Na decisão judicial que autoriza a interrupção da gravidez, o juiz destacou o desejo da menor de não manter a gestação. Concluiu que “a vontade da criança é soberana, ainda que se trate de incapaz”.
Um dos profissionais que atendeu a criança relata, na decisão judicial, que “ela apertava contra o peito um urso de pelúcia e só de tocar no assunto da gestação entrava em profundo sofrimento, gritava, chorava e negava a todo instante, apenas reafirmando não querer”.
Em sua decisão, o juiz destaca que o “desejo da vítima pelo fim de sua gestação advinda de uma situação violenta que jamais pessoa alguma deveria ser submetida e, portanto, necessita de ser respeitada e levada em consideração nesta decisão, mesmo sendo ela incapaz de exercer os atos da vida civil”.
Suspeito foragido
O tio da vítima é suspeito do crime.
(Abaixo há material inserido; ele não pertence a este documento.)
(** * The object *)

(** An entry below [payload/], as a member of the payload tree. *)
Definition payload_member (e : SnapshotEntry) : py (Result (option TreeMember)) :=
  let raw := path_str (se_path e) in
  if negb (String.prefix "payload/" raw) then Ret (Ok None)
  else match parse_relative_path (removeprefix "payload/" raw) None with
  | Err _ => Ret (install_error INSTALL_INVALID ("object payload path is invalid: " +:+ raw))
  | Ok path =>
      match CompilerModel.se_kind e with
      | SDIRECTORY =>
          m ← tree_member (MkTreeMember path DIRECTORY "" false); Ret (Ok (Some m))
      | SFILE =>
          m ← tree_member (MkTreeMember path FILE (se_content e) (se_executable e));
          Ret (Ok (Some m))
      | _ => Ret (install_error INSTALL_INVALID ("object payload entry is unsafe: " +:+ raw))
      end
  end.
Fixpoint payload_members_from (entries : list SnapshotEntry) (members : list TreeMember) :
    py (Result (list TreeMember)) :=
  match entries with
  | [] => Ret (Ok members)
  | e :: entries =>
      member ← payload_member e;
      match member with
      | Err ds => Ret (Err ds)
      | Ok None => payload_members_from entries members
      | Ok (Some m) => payload_members_from entries (members ++ [m])
      end
  end.
Definition payload_members (stored : StoredObject) : py (Result (list TreeMember)) :=
  members ← payload_members_from (ob_entries (so_candidate stored)) [];
  Ret (members ← members;
       if existsb (λ m, bool_decide (tm_kind m = FILE)) members
       then Ok (sorted member_path members)
       else install_error INSTALL_INVALID "canonical object payload contains no files").

(** Versions compare by precedence, also inside bounds. *)
Definition opt_version_eq (a b : option SemVer) : bool :=
  match a, b with
  | Some v, Some w => same_precedence v w | None, None => true | _, _ => false
  end.
Definition bounds_py_eq (a b : VersionBounds) : bool :=
  opt_version_eq (vb_min_inclusive a) (vb_min_inclusive b)
  && opt_version_eq (vb_max_exclusive a) (vb_max_exclusive b).

Definition setup_matches (manifest : ArtifactManifest) (indexed : IndexArtifact) : bool :=
  match am_setup manifest, ia_setup indexed with
  | None, None => true
  | Some a, Some b =>
      bool_decide (sr_recipe a = ix_recipe b) && bool_decide (sr_platforms a = ix_platforms b)
  | _, _ => false
  end.
Definition provenance_matches (found : option Provenance) (indexed : IndexArtifact) : bool :=
  match found, ia_provenance indexed with
  | None, None => true
  | Some a, Some b =>
      bool_decide (op_url (pv_origin a) = px_origin_url b)
      && bool_decide (op_resolved_commit (pv_origin a) = px_resolved_commit b)
      && bool_decide (op_path (pv_origin a) = px_path b)
  | _, _ => false
  end.
(** The object holds the package the index describes. *)
Definition package_matches (package : NativeArtifactPackage) (indexed : IndexArtifact) : bool :=
  let manifest := np_manifest package in
  bool_decide (am_identity manifest = ia_identity indexed)
  && same_precedence (am_version manifest) (ia_version indexed)
  && String.eqb (am_summary manifest) (ia_summary indexed)
  && bool_decide (am_compatibility manifest = ia_compatibility indexed)
  && bool_decide (am_install manifest = ia_install indexed)
  && bounds_py_eq (am_requires_aart manifest) (ia_requires_aart indexed)
  && setup_matches manifest indexed
  && provenance_matches (np_provenance package) indexed
  && bool_decide (np_manifest_digest package = ia_manifest_digest indexed)
  && bool_decide (np_payload_digest package = ia_payload_digest indexed).
Definition validate_object_evidence (stored : StoredObject) (indexed : IndexArtifact) :
    py (Result unit) :=
  compiled ← compile_native_package (ob_entries (so_candidate stored)) (Some (ia_identity indexed));
  Ret match compiled with
      | Err ds =>
          let detail := match ds with d :: _ => d_message d | [] => "invalid package" end in
          install_error INSTALL_OBJECT_EVIDENCE_INVALID
            ("canonical object package is invalid: " +:+ detail)
      | Ok package =>
          if package_matches package indexed then Ok tt
          else install_error INSTALL_OBJECT_EVIDENCE_INVALID
                 "object bytes do not match indexed manifest/payload/install evidence"
      end.

(** The one payload file, or the one at a path: its path, content and mode. *)
Definition payload_file (stored : StoredObject) (suffix : option string) :
    Result (string * bytes * bool) :=
  let wanted e :=
    is_file e && String.prefix "payload/" (path_str (se_path e))
    && match suffix with Some s => String.eqb (path_str (se_path e)) s | None => true end in
  match List.filter wanted (ob_entries (so_candidate stored)) with
  | [e] => Ok (path_str (se_path e), se_content e, se_executable e)
  | _ => install_error INSTALL_INVALID
           ("canonical object must contain exactly one "
            +:+ default "the primary payload file" suffix)
  end.

(** * Where an artifact goes *)

(** The logical and the absolute destination of a path. *)
Definition destination (path : string) (request : InstallRequest) (location : InstallLocation) :
    py (Result (string * string)) :=
  let normalized := normpath path in
  if String.eqb (iq_scope request) "project" then
    match parse_relative_path normalized None with
    | Err _ =>
        Ret (install_error INSTALL_INVALID ("project install destination is unsafe: " +:+ path))
    | Ok _ =>
        let root := il_project_root location in
        let absolute := normpath (pjoin root normalized) in
        common ← commonpath root absolute;
        Ret (if String.eqb common root then Ok (normalized, absolute)
             else install_error INSTALL_INVALID
                    ("project install destination escapes root: " +:+ path))
    end
  else Ret (if negb (isabs normalized) || String.eqb normalized "/"
            then install_error INSTALL_INVALID
                   ("user install destination is not absolute: " +:+ path)
            else Ok (normalized, normalized)).

(** [dir.replace("<name>", name).rstrip("/")] *)
Definition named_dir (dir name : string) : string :=
  rstrip_char "/" (replace_sub "<name>" name dir).
Definition memory_target (t : MemoryTarget) (name : string) : string :=
  if String.eqb (mt_kind t) "file" then mt_dest t else pjoin (mt_dest t) (name +:+ ".md").

Definition target_paths (kind : ArtifactKind) (name : string) (profile : Profile) :
    Result (list string) :=
  let unsupported :=
    install_error INSTALL_INVALID
      ("profile " +:+ repr (pf_name profile) +:+ " does not support canonical " +:+ kind_value kind
       +:+ " installs in this scope") in
  match kind with
  | Skill =>
      match pf_skills profile with
      | Some t => Ok [if contains "<name>" (ct_dir t) then named_dir (ct_dir t) name
                      else pjoin (ct_dir t) name]
      | None => unsupported
      end
  | Guideline =>
      match pf_guidelines profile with
      | Some t => Ok [pjoin (gt_dest t) (name +:+ ".md")] | None => unsupported
      end
  | Mcp => match pf_mcp profile with Some t => Ok [mp_file t] | None => unsupported end
  | Hook =>
      match pf_hooks profile with
      | Some t => Ok [named_dir (ht_scripts_dir t) name; mp_file (ht_merge t)] | None => unsupported
      end
  | Memory =>
      match pf_memory profile with
      | Some t => let target := memory_target t name in Ok [target; target +:+ BACKUP_SUFFIX]
      | None => unsupported
      end
  | Collection => unsupported
  end.

(** * The actions of each kind *)

Notation snapshots := (list (string * PathSnapshot)).

(** [snapshots[path]], and [assert target is not None] *)
Definition snapshot_at (observed : snapshots) (path : string) : py PathSnapshot :=
  match dget path observed with Some s => Ret s | None => Raise (KeyError path) end.
Definition assert_some {A} (a : option A) : py A :=
  match a with Some a => Ret a | None => Raise AssertionError end.

Definition mcp_actions (request : InstallRequest) (stored : StoredObject) (target : MergeSpec)
    (observed : snapshots) : py (Result (list NativeAction)) :=
  match payload_file stored (Some "payload/mcp.json") with
  | Err ds => Ret (Err ds)
  | Ok (path, content, _) =>
      descriptor ← strict_mapping content path;
      match descriptor with
      | Err ds => Ret (Err ds)
      | Ok descriptor =>
          snapshot ← snapshot_at observed (mp_file target);
          existing ← existing_mapping snapshot;
          Ret (_ ← existing;
               let server := default (DDict []) (dget "server" descriptor) in
               match default (DStr (id_name (iq_identity request))) (dget "name" descriptor) with
               | DStr name =>
                   if str_empty name
                   then install_error INSTALL_INVALID "MCP descriptor has no canonical server name"
                   else Ok [AMerge (MkMerge (mp_file target) (mp_json_path target) "key" server [name])]
               | _ => install_error INSTALL_INVALID "MCP descriptor has no canonical server name"
               end)
      end
  end.

(** The values of a hook's template: its command runs from the scripts. *)
Definition hook_values (descriptor : list (string * data)) (scripts_dir : string) :
    list (string * data) :=
  match dget "command" descriptor with
  | Some (DStr command) => dset "command" (DStr (replace_sub "${SCRIPT_DIR}" scripts_dir command)) descriptor
  | _ => descriptor
  end.
Definition hook_actions (request : InstallRequest) (stored : StoredObject) (target : HookTarget)
    (observed : snapshots) : py (Result (list NativeAction)) :=
  let spec := ht_merge target in
  match payload_file stored (Some "payload/hook.json") with
  | Err ds => Ret (Err ds)
  | Ok (path, content, _) =>
      descriptor ← strict_mapping content path;
      match descriptor with
      | Err ds => Ret (Err ds)
      | Ok descriptor =>
          snapshot ← snapshot_at observed (mp_file spec);
          existing ← existing_mapping snapshot;
          Ret (_ ← existing;
               let scripts_dir := named_dir (ht_scripts_dir target) (id_name (iq_identity request)) in
               match render_template (DDict (default [] (mp_entry_template spec)))
                       (hook_values descriptor scripts_dir) with
               | DDict _ as rendered =>
                   Ok [ACopy (MkCopyPayload scripts_dir);
                       AMerge (MkMerge (mp_file spec) (mp_json_path spec) (mp_mode spec) rendered
                                 (mp_identity spec))]
               | _ => install_error INSTALL_INVALID "hook profile template must render a JSON object"
               end)
      end
  end.

Definition write (path : string) (content : bytes) : NativeAction :=
  AWrite (MkWritePayload path content None).

(** [replace] parks what it displaces in the sidecar. *)
Definition replace_memory (request : InstallRequest) (path : string) (existing : option string)
    (text : string) : Result (list NativeAction) :=
  let displaced := negb (str_empty (strip (default "" existing))) in
  if displaced && negb (iq_force request)
  then install_error INSTALL_CONFLICT
         ("memory " +:+ repr (id_name (iq_identity request)) +:+ ": " +:+ path
          +:+ " exists; use force to replace")
  else if negb displaced then Ok [write path text]
  else let backup := path +:+ BACKUP_SUFFIX in
       Ok [write backup (default "" existing); AWrite (MkWritePayload path text (Some backup))].

Definition memory_mode_actions (request : InstallRequest) (target : MemoryTarget) (path : string)
    (existing : option string) (text : string) : Result (list NativeAction) :=
  let mode := iq_memory_mode request in
  let name := id_name (iq_identity request) in
  let skipped := install_error INSTALL_INVALID "memory install was skipped and has no managed effect" in
  let skip := String.eqb mode "skip" && negb (bool_decide (existing = None)) in
  if String.eqb (mt_kind target) "dir" then if skip then skipped else Ok [write path text]
  else if String.eqb mode "skip" then if skip then skipped else Ok [write path text]
  else if String.eqb mode "replace" then replace_memory request path existing text
  else if String.eqb mode "prepend" then Ok [write path (memory_block existing name text TOP)]
  else if String.eqb mode "append" then Ok [write path (memory_block existing name text BOTTOM)]
  else install_error INSTALL_INVALID ("unknown canonical memory mode: " +:+ repr mode).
No hospital, a menina relatou que sofria abusos sexuais do parente desde os 6 anos e que não tinha o denunciado porque ele a ameaçava. O homem foi indiciado pela Polícia Civil pelos crimes de ameaça e estupro de vulnerável. Ele ainda não foi encontrado e é considerado foragido.
CNJ pede informações
O corregedor nacional de Justiça, ministro Humberto Martins, instaurou neste domingo um pedido de providências para que o Tribunal de Justiça do Espírito Santo (TJES) preste informações a respeito das providências adotadas pelo Judiciário local sobre o caso.
Ao abrir o procedimento, o ministro considerou o disposto nos artigos 4º e 5º do Estatuto da Criança e do Adolescente. Segundo esses artigos, é dever do poder público assegurar, com absoluta prioridade, a efetivação dos direitos à vida, à saúde, à dignidade, bem como não permitir que nenhuma criança ou adolescente seja objeto de qualquer forma de negligência, discriminação, exploração, violência, crueldade, opressão, punido na forma da lei qualquer atentado, por ação ou omissão, aos seus direitos fundamentais.
O presidente do TJES, desembargador Ronaldo Gonçalves de Sousa, tem 48 horas para prestar os esclarecimentos solicitados pela Corregedoria Nacional de Justiça.
Além disso, o ministro corregedor determinou que a Corregedoria-Geral da Justiça do Espírito Santo acompanhe e apure os fatos e remeta o resultado da apuração ao Conselho Nacional de Justiça (CNJ).